▶ [Task prompt] Show only those lines of the entries where the string "lists" is found.

(Records from a data source)
◆ ◆ ◆ ◆ ◆
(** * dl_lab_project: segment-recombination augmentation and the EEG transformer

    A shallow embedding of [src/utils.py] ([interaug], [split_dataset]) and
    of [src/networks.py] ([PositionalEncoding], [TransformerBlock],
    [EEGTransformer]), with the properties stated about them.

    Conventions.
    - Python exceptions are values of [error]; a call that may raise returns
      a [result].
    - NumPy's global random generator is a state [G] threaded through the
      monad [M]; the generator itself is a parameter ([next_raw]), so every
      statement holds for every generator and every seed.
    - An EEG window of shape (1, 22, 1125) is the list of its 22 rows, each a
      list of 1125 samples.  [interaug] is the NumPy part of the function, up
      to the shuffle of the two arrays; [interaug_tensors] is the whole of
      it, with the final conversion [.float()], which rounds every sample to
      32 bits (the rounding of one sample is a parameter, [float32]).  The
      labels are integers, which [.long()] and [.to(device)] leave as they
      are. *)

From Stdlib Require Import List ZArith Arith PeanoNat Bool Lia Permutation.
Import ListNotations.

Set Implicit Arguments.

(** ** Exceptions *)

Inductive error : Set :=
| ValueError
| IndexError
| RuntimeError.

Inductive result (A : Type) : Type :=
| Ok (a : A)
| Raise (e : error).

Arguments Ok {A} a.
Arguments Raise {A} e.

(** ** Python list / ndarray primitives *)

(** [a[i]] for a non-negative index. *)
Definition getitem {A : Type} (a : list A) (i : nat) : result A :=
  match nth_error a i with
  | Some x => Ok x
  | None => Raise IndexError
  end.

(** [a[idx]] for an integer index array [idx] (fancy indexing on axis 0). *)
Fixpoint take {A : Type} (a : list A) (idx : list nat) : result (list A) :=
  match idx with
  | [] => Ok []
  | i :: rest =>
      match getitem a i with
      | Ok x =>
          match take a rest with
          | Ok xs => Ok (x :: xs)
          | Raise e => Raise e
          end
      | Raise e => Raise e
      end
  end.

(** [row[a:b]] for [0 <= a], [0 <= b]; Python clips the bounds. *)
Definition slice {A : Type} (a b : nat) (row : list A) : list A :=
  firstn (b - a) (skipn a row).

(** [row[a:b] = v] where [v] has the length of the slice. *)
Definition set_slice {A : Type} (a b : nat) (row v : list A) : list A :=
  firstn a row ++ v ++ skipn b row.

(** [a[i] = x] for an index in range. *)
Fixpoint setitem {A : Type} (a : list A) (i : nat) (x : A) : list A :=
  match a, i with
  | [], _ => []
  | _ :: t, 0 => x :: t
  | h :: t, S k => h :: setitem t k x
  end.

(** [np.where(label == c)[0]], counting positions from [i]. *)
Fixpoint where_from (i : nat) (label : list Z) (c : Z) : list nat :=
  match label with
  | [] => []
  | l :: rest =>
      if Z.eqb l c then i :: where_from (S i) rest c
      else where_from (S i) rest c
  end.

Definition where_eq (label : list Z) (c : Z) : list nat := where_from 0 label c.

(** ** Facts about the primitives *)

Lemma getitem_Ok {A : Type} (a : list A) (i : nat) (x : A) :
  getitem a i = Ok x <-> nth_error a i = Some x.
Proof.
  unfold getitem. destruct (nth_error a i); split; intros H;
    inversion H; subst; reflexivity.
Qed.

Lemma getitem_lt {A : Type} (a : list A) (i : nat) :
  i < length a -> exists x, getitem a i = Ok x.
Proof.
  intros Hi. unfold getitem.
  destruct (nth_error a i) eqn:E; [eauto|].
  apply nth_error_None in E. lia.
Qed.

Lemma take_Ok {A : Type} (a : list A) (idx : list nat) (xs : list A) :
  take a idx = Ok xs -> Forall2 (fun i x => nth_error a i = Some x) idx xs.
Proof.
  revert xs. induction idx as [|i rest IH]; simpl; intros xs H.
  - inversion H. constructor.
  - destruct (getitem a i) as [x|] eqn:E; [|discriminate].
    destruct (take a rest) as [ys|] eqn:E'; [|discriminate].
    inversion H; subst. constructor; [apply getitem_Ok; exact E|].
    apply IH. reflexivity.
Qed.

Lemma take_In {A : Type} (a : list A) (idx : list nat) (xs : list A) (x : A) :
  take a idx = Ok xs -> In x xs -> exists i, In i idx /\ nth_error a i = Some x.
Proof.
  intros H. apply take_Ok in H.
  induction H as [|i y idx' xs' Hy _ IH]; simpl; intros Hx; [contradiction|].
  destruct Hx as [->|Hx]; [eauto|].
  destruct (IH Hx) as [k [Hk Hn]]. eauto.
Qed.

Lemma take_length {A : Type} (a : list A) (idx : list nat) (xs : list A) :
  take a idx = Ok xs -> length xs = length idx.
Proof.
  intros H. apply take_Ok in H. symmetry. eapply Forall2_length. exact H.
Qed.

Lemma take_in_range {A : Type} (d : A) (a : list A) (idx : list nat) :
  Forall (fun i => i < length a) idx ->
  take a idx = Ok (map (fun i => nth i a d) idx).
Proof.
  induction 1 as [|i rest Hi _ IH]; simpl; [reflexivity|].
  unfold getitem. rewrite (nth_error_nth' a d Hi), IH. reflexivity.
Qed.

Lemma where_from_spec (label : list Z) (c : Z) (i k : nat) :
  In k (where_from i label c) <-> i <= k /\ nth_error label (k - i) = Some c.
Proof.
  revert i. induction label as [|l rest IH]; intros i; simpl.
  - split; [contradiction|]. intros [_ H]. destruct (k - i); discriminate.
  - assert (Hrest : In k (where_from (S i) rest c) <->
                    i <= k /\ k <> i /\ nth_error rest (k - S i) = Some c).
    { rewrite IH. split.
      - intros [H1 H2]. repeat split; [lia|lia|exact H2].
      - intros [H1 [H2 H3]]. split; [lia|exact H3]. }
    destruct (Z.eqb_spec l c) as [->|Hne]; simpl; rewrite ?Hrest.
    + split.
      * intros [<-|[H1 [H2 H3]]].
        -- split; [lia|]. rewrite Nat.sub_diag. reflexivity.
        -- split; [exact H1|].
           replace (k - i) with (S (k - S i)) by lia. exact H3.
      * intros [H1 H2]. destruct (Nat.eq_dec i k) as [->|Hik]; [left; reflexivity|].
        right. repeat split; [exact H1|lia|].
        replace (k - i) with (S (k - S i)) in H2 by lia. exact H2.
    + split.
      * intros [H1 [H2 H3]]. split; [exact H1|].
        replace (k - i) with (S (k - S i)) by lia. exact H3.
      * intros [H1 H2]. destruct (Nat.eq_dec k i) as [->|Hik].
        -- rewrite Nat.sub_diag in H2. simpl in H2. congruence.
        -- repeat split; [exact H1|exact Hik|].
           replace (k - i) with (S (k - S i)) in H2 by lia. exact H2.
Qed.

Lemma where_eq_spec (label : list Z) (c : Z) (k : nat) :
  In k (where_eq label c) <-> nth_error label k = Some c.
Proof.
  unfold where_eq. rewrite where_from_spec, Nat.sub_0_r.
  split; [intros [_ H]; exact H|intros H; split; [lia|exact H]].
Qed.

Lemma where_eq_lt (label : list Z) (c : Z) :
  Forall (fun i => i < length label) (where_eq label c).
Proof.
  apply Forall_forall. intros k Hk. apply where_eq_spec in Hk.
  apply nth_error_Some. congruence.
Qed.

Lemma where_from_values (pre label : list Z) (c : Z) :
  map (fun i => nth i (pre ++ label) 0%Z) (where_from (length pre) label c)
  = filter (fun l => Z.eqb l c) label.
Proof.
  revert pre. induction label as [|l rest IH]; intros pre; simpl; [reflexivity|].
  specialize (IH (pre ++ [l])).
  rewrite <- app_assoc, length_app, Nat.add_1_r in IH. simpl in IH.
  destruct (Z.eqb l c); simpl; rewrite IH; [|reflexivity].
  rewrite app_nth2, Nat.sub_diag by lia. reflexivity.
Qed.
◆ ◆ ◆ ◆ ◆
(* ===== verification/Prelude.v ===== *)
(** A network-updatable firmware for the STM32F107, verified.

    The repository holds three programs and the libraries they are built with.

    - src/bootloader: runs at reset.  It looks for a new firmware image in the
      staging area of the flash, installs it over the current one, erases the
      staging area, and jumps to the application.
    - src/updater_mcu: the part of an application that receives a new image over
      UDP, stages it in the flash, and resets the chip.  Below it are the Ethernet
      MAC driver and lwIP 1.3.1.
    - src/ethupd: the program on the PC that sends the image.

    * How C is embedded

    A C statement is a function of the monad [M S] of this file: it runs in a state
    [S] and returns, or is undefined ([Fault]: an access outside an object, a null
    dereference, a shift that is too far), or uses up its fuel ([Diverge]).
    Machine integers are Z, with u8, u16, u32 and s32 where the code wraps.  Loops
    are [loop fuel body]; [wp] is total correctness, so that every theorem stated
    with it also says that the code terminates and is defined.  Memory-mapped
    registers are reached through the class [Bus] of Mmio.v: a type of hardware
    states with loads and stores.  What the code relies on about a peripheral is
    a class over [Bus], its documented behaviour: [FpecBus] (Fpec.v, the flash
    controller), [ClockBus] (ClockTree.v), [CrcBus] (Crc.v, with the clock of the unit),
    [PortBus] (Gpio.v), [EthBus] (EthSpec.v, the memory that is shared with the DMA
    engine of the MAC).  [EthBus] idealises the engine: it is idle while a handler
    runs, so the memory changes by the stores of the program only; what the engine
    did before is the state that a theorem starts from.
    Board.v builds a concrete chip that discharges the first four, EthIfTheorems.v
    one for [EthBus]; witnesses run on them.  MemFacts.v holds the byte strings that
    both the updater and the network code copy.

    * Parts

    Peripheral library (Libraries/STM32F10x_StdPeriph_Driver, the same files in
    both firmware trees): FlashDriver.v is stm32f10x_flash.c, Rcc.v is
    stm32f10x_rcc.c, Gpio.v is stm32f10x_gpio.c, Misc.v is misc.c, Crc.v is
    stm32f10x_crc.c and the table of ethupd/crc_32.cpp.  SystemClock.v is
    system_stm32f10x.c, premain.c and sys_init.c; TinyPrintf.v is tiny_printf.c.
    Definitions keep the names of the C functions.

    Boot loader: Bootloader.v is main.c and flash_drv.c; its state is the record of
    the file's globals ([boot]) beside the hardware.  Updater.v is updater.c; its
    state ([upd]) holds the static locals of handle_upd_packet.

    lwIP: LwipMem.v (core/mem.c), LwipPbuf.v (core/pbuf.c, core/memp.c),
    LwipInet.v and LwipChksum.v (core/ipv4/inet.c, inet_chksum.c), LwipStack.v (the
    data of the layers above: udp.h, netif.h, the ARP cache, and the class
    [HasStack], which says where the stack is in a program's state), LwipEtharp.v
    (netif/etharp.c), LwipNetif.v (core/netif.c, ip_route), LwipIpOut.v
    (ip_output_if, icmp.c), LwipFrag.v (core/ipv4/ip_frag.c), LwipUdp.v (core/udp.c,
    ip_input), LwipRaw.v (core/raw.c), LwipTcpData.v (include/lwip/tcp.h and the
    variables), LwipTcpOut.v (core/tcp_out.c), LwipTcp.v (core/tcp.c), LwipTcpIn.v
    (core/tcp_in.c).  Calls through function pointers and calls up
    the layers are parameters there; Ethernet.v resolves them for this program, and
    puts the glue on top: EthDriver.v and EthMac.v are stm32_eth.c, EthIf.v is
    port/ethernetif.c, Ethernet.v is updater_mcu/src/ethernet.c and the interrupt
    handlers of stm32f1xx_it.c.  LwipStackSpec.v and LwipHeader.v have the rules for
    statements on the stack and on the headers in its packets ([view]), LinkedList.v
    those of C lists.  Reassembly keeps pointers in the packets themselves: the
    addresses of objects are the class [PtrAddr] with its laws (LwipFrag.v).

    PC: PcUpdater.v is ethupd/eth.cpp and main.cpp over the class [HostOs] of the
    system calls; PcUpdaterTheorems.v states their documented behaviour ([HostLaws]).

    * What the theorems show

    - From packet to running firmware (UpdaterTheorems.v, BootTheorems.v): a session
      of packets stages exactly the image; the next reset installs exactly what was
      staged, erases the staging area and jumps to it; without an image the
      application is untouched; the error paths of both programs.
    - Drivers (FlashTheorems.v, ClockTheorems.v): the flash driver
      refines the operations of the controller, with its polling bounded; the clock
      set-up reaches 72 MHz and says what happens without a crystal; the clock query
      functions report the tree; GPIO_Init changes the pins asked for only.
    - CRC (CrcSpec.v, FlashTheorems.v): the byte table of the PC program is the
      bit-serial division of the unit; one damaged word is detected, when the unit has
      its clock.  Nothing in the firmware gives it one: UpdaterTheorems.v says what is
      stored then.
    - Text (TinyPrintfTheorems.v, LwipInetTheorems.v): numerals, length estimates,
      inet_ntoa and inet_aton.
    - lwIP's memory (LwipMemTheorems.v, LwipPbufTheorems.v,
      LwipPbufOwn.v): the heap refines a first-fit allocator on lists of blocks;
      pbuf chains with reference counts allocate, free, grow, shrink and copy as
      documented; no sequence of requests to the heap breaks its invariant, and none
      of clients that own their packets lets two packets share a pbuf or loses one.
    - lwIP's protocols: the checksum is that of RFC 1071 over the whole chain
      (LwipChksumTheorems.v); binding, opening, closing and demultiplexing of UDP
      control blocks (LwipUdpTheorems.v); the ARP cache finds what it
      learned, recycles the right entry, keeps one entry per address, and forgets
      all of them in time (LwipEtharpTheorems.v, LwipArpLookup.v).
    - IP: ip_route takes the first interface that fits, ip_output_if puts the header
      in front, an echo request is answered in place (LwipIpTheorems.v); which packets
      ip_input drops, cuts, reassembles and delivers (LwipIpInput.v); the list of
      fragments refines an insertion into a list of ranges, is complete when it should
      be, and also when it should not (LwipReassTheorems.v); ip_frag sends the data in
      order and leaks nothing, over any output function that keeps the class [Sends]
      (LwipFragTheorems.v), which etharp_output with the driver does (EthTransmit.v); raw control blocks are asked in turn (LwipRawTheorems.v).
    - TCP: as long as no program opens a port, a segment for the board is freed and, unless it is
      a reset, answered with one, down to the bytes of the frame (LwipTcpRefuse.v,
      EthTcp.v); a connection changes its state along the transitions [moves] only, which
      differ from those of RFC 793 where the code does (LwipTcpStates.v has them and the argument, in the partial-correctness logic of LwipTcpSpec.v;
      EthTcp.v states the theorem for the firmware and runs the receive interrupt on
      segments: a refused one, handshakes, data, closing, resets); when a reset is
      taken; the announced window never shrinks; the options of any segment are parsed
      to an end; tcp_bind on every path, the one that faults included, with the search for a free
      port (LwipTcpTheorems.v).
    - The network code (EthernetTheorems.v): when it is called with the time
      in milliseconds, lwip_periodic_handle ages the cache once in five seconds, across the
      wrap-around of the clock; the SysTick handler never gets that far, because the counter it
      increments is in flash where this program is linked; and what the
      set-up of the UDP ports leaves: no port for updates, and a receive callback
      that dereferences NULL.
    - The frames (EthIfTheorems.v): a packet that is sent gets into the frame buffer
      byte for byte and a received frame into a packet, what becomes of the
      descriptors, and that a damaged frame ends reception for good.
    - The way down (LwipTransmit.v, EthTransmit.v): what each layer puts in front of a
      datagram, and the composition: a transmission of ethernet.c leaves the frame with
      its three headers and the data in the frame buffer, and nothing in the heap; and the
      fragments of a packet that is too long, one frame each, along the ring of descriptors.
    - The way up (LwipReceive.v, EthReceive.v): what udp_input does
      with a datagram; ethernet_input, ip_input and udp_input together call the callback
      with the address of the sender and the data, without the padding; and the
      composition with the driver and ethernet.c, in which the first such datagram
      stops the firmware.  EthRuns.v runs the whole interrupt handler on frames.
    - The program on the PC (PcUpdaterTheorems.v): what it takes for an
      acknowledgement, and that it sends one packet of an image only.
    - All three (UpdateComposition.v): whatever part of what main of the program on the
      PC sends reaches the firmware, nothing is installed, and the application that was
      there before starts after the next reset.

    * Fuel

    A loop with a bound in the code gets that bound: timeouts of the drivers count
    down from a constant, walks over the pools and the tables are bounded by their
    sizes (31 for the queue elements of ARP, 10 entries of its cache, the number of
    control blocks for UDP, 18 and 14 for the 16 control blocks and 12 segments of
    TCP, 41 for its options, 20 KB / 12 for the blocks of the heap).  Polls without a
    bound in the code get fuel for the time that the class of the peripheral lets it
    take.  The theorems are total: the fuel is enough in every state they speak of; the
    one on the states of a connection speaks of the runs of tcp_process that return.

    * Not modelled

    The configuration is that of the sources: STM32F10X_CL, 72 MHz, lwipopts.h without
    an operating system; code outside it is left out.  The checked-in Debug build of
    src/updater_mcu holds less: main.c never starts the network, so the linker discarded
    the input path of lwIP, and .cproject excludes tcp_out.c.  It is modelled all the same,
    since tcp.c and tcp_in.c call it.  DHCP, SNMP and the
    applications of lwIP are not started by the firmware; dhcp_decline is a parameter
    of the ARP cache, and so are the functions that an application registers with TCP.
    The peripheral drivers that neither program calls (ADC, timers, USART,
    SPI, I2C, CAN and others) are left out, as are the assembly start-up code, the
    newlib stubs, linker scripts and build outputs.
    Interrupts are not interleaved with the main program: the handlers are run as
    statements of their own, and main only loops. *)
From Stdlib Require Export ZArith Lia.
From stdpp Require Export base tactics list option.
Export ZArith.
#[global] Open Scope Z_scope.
◆ ◆ ◆ ◆ ◆
▶ [Solution below]
    those of C lists.  Reassembly keeps pointers in the packets themselves: the
      LwipPbufOwn.v): the heap refines a first-fit allocator on lists of blocks;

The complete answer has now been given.